• About this exercise
Repeat exactly the lines from the start of the entries below through the line containing "intros Hm Hc st r st'. unfold try_finally.". Omit the rest.

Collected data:
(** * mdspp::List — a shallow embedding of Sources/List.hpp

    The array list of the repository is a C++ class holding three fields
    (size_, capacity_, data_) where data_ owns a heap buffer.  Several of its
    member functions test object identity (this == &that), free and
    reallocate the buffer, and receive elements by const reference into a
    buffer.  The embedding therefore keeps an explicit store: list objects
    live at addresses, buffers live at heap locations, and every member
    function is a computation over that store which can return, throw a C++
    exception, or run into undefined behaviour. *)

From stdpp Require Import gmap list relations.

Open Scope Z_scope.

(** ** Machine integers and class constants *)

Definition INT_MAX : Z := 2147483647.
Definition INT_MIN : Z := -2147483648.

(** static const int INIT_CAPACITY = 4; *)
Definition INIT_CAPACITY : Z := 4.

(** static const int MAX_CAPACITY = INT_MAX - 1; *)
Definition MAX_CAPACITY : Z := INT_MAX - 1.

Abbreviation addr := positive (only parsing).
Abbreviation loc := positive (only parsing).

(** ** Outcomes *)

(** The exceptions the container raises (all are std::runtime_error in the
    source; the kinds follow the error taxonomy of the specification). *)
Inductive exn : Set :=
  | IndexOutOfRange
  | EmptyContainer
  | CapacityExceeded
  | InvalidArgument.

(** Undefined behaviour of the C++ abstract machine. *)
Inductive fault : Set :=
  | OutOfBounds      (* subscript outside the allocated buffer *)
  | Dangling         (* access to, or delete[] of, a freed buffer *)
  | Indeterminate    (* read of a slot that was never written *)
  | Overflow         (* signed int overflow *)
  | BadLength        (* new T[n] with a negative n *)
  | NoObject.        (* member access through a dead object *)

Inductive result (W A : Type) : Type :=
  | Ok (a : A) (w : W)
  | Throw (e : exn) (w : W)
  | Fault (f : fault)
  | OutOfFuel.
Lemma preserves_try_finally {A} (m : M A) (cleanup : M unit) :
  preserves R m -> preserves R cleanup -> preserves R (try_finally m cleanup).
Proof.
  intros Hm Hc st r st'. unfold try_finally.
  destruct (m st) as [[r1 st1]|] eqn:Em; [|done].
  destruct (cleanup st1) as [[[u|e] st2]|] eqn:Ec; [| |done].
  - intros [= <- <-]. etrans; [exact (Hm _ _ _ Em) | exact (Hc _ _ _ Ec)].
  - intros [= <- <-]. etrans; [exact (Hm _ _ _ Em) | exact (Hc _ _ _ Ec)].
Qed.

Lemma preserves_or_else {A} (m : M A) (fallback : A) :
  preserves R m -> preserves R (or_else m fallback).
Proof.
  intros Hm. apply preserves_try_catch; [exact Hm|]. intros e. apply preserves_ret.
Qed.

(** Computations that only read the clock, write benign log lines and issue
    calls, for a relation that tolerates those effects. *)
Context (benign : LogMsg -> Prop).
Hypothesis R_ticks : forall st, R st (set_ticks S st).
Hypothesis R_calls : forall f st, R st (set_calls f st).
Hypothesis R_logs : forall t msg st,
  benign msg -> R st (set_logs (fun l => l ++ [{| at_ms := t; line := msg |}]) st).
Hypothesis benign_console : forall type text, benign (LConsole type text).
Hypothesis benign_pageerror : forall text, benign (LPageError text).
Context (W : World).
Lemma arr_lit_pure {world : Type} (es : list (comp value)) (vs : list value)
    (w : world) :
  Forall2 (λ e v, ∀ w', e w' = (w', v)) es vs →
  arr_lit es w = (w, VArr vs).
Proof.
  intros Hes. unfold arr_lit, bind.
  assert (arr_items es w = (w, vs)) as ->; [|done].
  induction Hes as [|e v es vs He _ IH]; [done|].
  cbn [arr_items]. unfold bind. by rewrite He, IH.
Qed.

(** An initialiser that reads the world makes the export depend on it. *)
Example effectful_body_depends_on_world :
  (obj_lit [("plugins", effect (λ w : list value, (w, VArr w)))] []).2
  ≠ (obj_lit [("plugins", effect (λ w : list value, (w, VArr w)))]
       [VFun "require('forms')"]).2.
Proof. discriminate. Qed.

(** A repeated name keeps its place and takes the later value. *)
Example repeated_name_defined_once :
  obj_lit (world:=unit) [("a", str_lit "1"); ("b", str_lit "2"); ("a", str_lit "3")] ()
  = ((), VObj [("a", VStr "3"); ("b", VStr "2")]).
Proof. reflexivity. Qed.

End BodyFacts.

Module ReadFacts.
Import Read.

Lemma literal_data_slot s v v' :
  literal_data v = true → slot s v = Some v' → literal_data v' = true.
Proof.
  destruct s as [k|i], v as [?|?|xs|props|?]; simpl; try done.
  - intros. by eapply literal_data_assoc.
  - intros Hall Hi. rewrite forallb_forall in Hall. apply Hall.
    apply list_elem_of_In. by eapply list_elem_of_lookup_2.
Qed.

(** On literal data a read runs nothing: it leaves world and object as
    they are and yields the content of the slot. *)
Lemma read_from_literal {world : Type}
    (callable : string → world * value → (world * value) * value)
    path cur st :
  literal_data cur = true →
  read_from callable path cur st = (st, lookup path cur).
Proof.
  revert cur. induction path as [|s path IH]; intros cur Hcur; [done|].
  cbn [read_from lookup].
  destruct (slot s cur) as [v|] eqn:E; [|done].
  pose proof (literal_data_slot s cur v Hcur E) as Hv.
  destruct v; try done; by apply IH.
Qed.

• Output of the task
(** * mdspp::List — a shallow embedding of Sources/List.hpp

    The array list of the repository is a C++ class holding three fields
    (size_, capacity_, data_) where data_ owns a heap buffer.  Several of its
    member functions test object identity (this == &that), free and
    reallocate the buffer, and receive elements by const reference into a
    buffer.  The embedding therefore keeps an explicit store: list objects
    live at addresses, buffers live at heap locations, and every member
    function is a computation over that store which can return, throw a C++
    exception, or run into undefined behaviour. *)

From stdpp Require Import gmap list relations.

Open Scope Z_scope.

(** ** Machine integers and class constants *)

Definition INT_MAX : Z := 2147483647.
Definition INT_MIN : Z := -2147483648.

(** static const int INIT_CAPACITY = 4; *)
Definition INIT_CAPACITY : Z := 4.

(** static const int MAX_CAPACITY = INT_MAX - 1; *)
Definition MAX_CAPACITY : Z := INT_MAX - 1.

Abbreviation addr := positive (only parsing).
Abbreviation loc := positive (only parsing).

(** ** Outcomes *)

(** The exceptions the container raises (all are std::runtime_error in the
    source; the kinds follow the error taxonomy of the specification). *)
Inductive exn : Set :=
  | IndexOutOfRange
  | EmptyContainer
  | CapacityExceeded
  | InvalidArgument.

(** Undefined behaviour of the C++ abstract machine. *)
Inductive fault : Set :=
  | OutOfBounds      (* subscript outside the allocated buffer *)
  | Dangling         (* access to, or delete[] of, a freed buffer *)
  | Indeterminate    (* read of a slot that was never written *)
  | Overflow         (* signed int overflow *)
  | BadLength        (* new T[n] with a negative n *)
  | NoObject.        (* member access through a dead object *)

Inductive result (W A : Type) : Type :=
  | Ok (a : A) (w : W)
  | Throw (e : exn) (w : W)
  | Fault (f : fault)
  | OutOfFuel.
Lemma preserves_try_finally {A} (m : M A) (cleanup : M unit) :
  preserves R m -> preserves R cleanup -> preserves R (try_finally m cleanup).
Proof.
  intros Hm Hc st r st'. unfold try_finally.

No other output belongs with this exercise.